*What is expected*: Gather, from the data below, each line in which the word "Prop" occurs.

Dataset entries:
§ §
(* ===== verification/Alloc.v ===== *)
(** * mm/heap.h: the allocator interface

    The build links one of two allocators behind the same ABI (the C free
    list of mm/heap_c.c or the Rust backend of mm/alloc), so the clients are
    written against this class. A pointer is an address, NULL is [None].

    [al_inv h L] says that [h] is a healthy allocator in which exactly the
    blocks of [L] are live. *)
From S2P Require Import Prelude.

Class Allocator (H : Type) := {
  al_kmalloc : Z → M H (option Z);
  al_kzalloc : Z → M H (option Z);
  al_kfree : option Z → M H unit;
}.

(** What the allocator promises: a call returns, a block it hands out is not
    one of the live ones, and a live block can be given back. *)
Definition al_result (inv : list Z → Prop) (L : list Z) (r : option Z) : Prop :=
  match r with Some p => (p ≠ 0) ∧ (p ∉ L) ∧ inv (p :: L) | None => inv L end.

Class AllocatorLaws (H : Type) `{Allocator H} (al_inv : H → list Z → Prop) := {
  al_perm : ∀ h L L', L ≡ₚ L' → al_inv h L → al_inv h L';
  al_malloc : ∀ h L sz, al_inv h L → 0 < sz < 2 ^ 30 →
    ∃ r h', al_kmalloc sz h = Some (r, h') ∧ al_result (al_inv h') L r;
  al_zalloc : ∀ h L sz, al_inv h L → 0 < sz < 2 ^ 30 →
    ∃ r h', al_kzalloc sz h = Some (r, h') ∧ al_result (al_inv h') L r;
  al_free : ∀ h L p, al_inv h (p :: L) →
    ∃ h', al_kfree (Some p) h = Some (tt, h') ∧ al_inv h' L;
  al_free_null : ∀ h, al_kfree None h = Some (tt, h);
}.

(** ** A bump allocator

    The smallest allocator that keeps the promises: addresses grow by the
    size of each block, freed blocks are only taken off the live list. *)
Record bump := Bump { bump_next : Z; bump_live : list Z }.

Definition bump_alloc (sz : Z) : M bump (option Z) := λ b,
  if sz =? 0 then Some (None, b)
  else Some (Some (bump_next b), Bump (bump_next b + sz) (bump_next b :: bump_live b)).
Definition bump_free (p : option Z) : M bump unit := λ b,
  match p with
  | None => Some (tt, b)
  | Some a => if decide (a ∈ bump_live b)
              then Some (tt, Bump (bump_next b) (filter (λ x, x ≠ a) (bump_live b))) else None
  end.

#[export] Instance bump_allocator : Allocator bump :=
  {| al_kmalloc := bump_alloc; al_kzalloc := bump_alloc; al_kfree := bump_free |}.

Definition bump_inv (b : bump) (L : list Z) : Prop :=
  0 < bump_next b ∧ NoDup L ∧ L ≡ₚ bump_live b ∧ Forall (λ p, 0 < p < bump_next b) L.

Lemma bump_alloc_ok b L sz :
  bump_inv b L → 0 < sz →
  ∃ r b', bump_alloc sz b = Some (r, b') ∧ al_result (bump_inv b') L r.
Proof.
  intros (Hn & Hnd & HL & Hlt) Hsz. unfold bump_alloc. rewrite (proj2 (Z.eqb_neq sz 0)) by lia.
  eexists _, _. split; [done|]. simpl.
  assert (Hni : bump_next b ∉ L).
  { intros Hin. rewrite list.Forall_forall in Hlt. apply Hlt in Hin. lia. }
  split_and!; [lia|done|]. unfold bump_inv. simpl. split_and!; [lia|by constructor|by constructor|].
  constructor; [lia|]. eapply list.Forall_impl; [done|]. simpl. lia.
Qed.

Lemma filter_notin (p : Z) (L : list Z) : p ∉ L → filter (λ x, x ≠ p) L = L.
Proof.
  induction L as [|x L IH]; [done|]. intros [Hne Hni]%not_elem_of_cons.
  rewrite filter_cons_True by done. by rewrite IH.
Qed.

#[export] Instance bump_laws : AllocatorLaws bump bump_inv.
Proof.
  split.
  - intros b L L' Hp (Hn & Hnd & HL & Hlt). split_and!; [done|by rewrite <- Hp|by rewrite <- Hp|].
    by rewrite <- Hp.
  - intros b L sz Hi Hsz. apply bump_alloc_ok; [done|lia].
  - intros b L sz Hi Hsz. apply bump_alloc_ok; [done|lia].
  - intros b L p (Hn & Hnd & HL & Hlt). simpl. unfold bump_free.
    rewrite decide_True by (rewrite <- HL; left). eexists. split; [done|].
    apply list.NoDup_cons in Hnd as [Hni Hnd]. apply list.Forall_cons in Hlt as [_ Hlt].
    unfold bump_inv. simpl. split_and!; [done|done| |done].
    rewrite <- HL. rewrite filter_cons_False by naive_solver.
    by rewrite filter_notin.
  - done.
Qed.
§ §
*Response box*:
Definition al_result (inv : list Z → Prop) (L : list Z) (r : option Z) : Prop :=
Class AllocatorLaws (H : Type) `{Allocator H} (al_inv : H → list Z → Prop) := {
Definition bump_inv (b : bump) (L : list Z) : Prop :=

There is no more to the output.